• Exercise goal: Which lines of the entries hold the string "Import"? Copy each one.

Stored data
● ● ● ●

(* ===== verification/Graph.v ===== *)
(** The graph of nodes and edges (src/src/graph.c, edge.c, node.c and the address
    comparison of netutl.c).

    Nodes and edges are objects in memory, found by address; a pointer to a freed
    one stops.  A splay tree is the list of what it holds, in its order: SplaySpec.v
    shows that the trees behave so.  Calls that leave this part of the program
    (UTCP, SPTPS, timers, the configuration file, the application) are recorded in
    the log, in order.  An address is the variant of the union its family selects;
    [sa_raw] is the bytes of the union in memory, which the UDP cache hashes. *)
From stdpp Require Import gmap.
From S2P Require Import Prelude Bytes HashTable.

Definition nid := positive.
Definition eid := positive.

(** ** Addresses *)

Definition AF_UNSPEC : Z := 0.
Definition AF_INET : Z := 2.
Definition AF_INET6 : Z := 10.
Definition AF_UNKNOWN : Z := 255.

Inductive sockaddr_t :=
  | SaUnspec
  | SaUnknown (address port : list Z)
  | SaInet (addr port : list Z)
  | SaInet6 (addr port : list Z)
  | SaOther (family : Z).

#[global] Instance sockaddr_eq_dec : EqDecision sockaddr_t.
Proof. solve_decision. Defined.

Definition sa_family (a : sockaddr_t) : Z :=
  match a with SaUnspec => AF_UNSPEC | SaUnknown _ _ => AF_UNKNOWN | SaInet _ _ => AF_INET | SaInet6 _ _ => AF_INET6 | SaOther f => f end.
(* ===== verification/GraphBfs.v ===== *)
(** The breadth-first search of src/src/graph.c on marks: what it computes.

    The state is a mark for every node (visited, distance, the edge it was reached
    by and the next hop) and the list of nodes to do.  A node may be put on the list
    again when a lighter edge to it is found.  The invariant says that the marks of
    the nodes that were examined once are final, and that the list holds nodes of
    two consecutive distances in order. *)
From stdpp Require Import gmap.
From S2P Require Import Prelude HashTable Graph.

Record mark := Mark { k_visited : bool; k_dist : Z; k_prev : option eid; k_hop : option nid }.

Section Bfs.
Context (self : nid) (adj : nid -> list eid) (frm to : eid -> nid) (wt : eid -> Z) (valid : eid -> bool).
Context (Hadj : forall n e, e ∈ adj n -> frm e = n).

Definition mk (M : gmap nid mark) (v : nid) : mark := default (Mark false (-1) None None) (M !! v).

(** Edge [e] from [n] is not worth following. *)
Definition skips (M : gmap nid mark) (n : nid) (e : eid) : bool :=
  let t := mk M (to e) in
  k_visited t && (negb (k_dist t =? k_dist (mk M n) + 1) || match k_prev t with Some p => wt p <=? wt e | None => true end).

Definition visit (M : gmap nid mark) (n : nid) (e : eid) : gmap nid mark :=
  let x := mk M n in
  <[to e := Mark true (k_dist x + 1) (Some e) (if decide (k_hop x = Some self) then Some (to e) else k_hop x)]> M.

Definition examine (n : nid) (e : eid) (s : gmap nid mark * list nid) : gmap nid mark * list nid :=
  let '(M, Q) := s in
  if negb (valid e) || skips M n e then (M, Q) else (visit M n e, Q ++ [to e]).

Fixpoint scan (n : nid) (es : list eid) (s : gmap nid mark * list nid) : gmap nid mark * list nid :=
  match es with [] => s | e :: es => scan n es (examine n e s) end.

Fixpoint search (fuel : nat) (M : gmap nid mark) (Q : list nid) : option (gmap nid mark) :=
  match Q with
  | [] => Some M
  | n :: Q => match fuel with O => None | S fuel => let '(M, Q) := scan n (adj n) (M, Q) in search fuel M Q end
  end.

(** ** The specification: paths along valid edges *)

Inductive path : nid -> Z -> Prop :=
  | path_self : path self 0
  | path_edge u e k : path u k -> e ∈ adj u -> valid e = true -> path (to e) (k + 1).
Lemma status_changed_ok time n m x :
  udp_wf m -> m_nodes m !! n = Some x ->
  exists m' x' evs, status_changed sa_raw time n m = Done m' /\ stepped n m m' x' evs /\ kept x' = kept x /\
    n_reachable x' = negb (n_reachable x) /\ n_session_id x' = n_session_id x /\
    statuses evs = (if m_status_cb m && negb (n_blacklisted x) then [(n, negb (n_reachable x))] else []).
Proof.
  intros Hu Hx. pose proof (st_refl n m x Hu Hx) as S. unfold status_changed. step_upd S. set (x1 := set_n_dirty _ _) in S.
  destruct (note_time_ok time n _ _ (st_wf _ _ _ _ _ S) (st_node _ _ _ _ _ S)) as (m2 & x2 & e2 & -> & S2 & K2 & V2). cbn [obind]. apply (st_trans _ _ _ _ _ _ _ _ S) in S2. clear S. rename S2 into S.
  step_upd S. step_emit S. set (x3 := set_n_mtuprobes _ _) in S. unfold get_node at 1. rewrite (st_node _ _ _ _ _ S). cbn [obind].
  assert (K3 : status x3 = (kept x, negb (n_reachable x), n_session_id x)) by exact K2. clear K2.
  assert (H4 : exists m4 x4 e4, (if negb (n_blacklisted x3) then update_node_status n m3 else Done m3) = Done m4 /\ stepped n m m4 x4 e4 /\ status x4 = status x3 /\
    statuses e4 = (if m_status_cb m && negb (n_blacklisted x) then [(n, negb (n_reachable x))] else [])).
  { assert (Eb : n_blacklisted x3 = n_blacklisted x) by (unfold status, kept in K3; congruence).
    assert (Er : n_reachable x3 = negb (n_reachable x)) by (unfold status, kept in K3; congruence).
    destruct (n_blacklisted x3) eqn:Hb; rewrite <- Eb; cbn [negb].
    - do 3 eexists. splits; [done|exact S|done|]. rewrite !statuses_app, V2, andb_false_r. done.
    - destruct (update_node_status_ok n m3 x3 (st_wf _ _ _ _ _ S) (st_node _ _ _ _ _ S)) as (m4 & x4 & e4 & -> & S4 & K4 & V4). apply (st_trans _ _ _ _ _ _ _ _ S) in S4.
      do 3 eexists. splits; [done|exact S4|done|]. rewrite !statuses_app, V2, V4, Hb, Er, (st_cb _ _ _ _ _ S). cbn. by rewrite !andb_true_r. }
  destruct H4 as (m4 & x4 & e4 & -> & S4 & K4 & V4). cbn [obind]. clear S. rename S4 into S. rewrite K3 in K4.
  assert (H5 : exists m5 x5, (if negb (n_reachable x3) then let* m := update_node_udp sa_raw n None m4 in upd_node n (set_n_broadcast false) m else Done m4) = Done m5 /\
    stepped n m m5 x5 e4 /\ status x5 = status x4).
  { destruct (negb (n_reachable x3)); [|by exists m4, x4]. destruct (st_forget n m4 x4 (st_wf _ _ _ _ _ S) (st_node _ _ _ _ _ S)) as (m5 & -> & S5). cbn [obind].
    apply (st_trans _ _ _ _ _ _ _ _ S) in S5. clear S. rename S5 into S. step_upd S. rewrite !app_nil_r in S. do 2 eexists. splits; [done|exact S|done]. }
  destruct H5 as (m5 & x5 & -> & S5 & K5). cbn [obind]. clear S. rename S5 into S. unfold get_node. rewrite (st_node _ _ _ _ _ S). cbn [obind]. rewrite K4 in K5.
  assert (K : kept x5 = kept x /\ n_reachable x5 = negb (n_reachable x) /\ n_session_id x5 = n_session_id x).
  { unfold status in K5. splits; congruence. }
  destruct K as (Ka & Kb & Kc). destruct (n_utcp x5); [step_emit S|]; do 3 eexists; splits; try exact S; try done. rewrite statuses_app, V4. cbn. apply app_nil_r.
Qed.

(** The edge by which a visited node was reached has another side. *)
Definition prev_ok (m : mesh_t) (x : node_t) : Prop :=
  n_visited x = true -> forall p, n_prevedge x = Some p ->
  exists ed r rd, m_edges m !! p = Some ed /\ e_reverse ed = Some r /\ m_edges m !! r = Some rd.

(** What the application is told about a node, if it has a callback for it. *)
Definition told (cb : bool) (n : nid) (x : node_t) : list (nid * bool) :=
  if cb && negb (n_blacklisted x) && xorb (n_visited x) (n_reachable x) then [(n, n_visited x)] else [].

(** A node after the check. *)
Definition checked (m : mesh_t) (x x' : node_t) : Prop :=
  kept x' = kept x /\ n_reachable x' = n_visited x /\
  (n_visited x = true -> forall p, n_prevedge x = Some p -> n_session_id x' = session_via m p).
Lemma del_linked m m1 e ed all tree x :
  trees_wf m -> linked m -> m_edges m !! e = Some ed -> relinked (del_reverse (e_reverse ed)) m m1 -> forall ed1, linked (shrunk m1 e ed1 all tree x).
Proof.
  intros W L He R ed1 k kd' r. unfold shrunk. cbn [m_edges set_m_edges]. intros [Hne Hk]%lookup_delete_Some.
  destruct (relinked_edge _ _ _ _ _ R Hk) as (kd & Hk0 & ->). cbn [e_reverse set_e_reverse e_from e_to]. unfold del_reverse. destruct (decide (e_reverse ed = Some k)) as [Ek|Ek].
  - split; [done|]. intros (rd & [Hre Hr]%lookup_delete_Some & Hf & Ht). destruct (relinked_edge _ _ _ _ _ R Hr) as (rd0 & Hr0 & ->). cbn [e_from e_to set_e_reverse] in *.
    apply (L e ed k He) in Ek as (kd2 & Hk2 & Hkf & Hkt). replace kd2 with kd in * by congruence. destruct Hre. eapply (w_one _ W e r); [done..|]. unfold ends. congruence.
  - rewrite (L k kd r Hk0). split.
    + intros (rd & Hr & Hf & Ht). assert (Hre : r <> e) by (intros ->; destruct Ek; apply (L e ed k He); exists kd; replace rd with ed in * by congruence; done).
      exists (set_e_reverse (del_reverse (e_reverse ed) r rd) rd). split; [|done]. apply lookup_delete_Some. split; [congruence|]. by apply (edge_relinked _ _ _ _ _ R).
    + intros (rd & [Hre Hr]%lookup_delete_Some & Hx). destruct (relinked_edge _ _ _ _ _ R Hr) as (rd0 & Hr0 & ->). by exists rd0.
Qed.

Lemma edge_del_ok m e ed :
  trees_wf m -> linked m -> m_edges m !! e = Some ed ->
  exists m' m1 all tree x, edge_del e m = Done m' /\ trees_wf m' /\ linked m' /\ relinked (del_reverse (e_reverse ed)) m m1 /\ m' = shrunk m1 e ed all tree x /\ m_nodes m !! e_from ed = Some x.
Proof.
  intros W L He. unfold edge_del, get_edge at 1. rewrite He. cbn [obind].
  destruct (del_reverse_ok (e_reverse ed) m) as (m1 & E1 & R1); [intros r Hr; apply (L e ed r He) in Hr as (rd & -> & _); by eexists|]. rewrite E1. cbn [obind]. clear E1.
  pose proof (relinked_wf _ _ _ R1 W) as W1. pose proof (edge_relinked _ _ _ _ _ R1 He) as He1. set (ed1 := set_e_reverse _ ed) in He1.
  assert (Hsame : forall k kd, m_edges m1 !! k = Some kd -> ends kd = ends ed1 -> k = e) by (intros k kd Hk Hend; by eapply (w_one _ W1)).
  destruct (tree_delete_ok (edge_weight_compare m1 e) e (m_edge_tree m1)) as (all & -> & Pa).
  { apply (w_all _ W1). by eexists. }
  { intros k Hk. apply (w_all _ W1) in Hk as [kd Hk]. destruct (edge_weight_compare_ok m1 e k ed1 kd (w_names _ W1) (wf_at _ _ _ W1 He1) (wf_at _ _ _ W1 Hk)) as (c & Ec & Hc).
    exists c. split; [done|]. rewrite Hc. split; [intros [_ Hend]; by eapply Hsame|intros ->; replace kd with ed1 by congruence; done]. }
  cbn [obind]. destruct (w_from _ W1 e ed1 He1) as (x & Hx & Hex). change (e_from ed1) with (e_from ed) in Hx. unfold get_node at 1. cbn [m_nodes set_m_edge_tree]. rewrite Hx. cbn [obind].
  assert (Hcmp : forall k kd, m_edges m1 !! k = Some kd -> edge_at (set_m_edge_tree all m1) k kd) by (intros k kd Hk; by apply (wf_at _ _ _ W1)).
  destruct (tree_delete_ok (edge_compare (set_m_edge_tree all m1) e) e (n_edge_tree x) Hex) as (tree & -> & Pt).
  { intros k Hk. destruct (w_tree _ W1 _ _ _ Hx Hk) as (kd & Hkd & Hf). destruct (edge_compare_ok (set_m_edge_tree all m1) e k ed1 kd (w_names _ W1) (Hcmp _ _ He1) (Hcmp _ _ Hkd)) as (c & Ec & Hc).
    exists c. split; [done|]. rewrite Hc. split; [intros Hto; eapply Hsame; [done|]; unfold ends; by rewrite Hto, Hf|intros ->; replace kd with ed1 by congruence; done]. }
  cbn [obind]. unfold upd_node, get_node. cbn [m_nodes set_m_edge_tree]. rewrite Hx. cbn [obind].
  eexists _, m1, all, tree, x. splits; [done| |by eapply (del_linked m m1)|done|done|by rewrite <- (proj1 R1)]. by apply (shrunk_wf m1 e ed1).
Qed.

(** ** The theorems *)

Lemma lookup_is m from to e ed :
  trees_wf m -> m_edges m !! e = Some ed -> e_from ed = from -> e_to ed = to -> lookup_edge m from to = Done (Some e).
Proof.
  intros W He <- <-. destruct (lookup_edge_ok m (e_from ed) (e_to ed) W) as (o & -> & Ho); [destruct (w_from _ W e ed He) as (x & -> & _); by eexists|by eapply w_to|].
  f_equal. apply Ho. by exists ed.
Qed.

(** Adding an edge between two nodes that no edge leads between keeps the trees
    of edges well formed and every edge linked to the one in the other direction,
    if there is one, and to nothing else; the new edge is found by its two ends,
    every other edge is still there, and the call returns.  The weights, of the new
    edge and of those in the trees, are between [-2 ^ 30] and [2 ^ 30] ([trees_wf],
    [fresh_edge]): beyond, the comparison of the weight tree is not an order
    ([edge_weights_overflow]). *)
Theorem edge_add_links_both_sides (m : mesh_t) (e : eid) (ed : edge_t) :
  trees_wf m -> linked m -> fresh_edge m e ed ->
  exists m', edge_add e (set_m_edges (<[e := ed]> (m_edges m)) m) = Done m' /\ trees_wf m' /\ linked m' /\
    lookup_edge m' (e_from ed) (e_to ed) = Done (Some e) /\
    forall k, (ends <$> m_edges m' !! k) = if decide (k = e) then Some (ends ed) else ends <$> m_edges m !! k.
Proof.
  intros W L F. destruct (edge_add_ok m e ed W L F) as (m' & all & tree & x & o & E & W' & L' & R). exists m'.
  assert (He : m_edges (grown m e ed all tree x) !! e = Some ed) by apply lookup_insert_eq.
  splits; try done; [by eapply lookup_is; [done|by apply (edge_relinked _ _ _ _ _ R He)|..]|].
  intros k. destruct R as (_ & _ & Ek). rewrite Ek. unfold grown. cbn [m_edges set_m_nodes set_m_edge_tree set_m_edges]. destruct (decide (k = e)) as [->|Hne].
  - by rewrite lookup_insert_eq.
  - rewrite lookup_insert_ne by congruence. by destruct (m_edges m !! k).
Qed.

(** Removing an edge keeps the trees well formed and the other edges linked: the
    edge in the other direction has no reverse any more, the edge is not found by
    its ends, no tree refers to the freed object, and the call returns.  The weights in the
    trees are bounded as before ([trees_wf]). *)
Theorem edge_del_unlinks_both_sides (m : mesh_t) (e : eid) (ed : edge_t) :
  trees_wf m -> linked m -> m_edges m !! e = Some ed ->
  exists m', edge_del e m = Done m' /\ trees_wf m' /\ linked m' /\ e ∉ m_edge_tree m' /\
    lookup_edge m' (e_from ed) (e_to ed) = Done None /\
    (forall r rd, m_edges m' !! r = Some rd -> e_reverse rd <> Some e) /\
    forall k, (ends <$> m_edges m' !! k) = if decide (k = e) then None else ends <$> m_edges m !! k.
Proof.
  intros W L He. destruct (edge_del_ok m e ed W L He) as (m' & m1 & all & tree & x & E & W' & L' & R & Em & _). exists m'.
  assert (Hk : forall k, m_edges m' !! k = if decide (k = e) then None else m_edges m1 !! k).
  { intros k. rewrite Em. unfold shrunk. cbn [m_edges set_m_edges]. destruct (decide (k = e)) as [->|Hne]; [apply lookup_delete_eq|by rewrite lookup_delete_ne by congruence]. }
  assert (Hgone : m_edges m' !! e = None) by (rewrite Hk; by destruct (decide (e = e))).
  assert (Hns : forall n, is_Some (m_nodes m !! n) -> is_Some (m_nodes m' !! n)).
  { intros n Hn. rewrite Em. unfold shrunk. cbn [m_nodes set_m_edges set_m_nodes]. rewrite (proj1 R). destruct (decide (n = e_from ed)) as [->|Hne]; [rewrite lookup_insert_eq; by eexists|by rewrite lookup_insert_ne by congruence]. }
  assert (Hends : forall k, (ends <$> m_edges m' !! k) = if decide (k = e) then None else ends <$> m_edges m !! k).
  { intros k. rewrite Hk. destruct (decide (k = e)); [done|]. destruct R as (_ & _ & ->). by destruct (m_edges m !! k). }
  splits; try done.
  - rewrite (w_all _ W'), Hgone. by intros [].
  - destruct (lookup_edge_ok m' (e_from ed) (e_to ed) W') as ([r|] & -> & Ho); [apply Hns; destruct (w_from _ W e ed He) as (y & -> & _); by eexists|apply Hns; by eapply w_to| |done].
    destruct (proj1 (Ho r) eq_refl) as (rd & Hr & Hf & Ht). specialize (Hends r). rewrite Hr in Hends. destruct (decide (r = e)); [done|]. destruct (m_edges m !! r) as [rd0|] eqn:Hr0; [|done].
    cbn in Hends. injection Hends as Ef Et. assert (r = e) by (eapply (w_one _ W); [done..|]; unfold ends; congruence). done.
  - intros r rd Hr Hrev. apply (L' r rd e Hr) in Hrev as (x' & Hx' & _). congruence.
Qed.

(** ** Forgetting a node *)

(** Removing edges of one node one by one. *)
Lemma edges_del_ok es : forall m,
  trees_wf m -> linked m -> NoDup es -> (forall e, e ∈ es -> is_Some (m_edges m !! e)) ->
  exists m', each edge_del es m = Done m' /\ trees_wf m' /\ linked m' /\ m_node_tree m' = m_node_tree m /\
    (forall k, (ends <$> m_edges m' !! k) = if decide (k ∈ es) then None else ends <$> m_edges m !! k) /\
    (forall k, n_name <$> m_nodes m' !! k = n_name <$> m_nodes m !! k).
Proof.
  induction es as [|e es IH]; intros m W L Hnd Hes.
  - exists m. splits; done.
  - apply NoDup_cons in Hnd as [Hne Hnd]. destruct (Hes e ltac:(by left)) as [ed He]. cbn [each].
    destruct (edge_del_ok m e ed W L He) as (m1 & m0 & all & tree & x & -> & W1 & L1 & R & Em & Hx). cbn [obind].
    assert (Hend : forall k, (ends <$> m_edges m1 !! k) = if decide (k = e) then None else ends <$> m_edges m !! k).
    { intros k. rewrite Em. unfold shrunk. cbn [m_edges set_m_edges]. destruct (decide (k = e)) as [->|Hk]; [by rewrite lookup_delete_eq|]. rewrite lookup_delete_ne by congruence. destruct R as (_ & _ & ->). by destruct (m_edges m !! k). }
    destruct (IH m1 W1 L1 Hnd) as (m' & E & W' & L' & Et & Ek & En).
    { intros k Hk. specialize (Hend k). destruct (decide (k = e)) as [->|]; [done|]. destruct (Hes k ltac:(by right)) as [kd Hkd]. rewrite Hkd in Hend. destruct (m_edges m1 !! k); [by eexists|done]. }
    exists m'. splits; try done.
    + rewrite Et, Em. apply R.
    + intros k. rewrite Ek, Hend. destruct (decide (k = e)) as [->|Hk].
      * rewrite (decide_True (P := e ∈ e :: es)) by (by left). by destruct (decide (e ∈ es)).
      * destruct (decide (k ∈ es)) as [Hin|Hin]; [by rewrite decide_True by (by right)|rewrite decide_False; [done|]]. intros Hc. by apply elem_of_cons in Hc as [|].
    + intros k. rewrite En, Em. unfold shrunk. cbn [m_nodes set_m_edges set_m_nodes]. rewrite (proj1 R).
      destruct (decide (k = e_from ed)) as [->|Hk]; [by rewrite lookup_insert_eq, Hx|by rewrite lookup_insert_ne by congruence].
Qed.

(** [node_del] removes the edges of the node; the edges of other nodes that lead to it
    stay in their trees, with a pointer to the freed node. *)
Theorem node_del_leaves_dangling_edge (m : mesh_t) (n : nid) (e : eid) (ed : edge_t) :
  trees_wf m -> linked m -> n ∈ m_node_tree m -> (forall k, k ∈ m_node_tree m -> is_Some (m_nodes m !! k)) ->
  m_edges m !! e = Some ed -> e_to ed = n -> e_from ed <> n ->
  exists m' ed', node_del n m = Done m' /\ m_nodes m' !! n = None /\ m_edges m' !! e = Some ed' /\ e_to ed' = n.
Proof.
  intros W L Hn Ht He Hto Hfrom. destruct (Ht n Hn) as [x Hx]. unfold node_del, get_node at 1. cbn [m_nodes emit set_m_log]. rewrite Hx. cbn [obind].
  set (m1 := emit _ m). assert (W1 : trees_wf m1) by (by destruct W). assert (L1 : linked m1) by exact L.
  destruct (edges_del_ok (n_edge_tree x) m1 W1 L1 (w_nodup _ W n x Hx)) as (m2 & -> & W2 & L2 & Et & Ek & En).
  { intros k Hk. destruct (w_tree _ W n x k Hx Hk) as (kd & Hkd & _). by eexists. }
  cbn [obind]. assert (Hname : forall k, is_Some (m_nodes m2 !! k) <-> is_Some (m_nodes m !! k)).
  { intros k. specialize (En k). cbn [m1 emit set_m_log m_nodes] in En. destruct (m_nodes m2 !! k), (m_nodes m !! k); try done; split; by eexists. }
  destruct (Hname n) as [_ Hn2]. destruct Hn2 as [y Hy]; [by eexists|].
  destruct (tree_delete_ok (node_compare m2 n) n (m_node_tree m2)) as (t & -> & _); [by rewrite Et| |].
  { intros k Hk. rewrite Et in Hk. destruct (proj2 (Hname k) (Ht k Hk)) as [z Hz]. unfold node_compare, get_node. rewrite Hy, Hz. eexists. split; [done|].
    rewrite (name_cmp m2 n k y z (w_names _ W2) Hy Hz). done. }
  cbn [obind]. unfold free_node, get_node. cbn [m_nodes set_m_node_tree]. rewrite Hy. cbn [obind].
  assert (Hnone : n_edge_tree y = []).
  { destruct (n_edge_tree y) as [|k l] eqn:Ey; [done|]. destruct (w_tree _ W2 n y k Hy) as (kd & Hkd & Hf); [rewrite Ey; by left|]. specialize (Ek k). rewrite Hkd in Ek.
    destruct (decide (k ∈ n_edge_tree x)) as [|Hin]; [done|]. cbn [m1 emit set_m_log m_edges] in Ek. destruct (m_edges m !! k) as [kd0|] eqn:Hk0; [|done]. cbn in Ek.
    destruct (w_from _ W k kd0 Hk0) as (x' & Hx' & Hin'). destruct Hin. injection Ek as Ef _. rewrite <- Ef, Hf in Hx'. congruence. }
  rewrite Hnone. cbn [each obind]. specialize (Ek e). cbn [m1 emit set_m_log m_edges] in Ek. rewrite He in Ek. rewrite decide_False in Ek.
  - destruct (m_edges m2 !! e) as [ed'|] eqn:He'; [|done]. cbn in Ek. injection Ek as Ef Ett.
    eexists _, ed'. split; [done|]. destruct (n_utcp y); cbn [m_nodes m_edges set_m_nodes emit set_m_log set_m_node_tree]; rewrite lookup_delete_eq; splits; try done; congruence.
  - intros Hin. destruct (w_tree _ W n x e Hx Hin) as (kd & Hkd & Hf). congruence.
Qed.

● ● ● ●

• Task result:
From stdpp Require Import gmap.
From S2P Require Import Prelude Bytes HashTable.
From stdpp Require Import gmap.
From S2P Require Import Prelude HashTable Graph.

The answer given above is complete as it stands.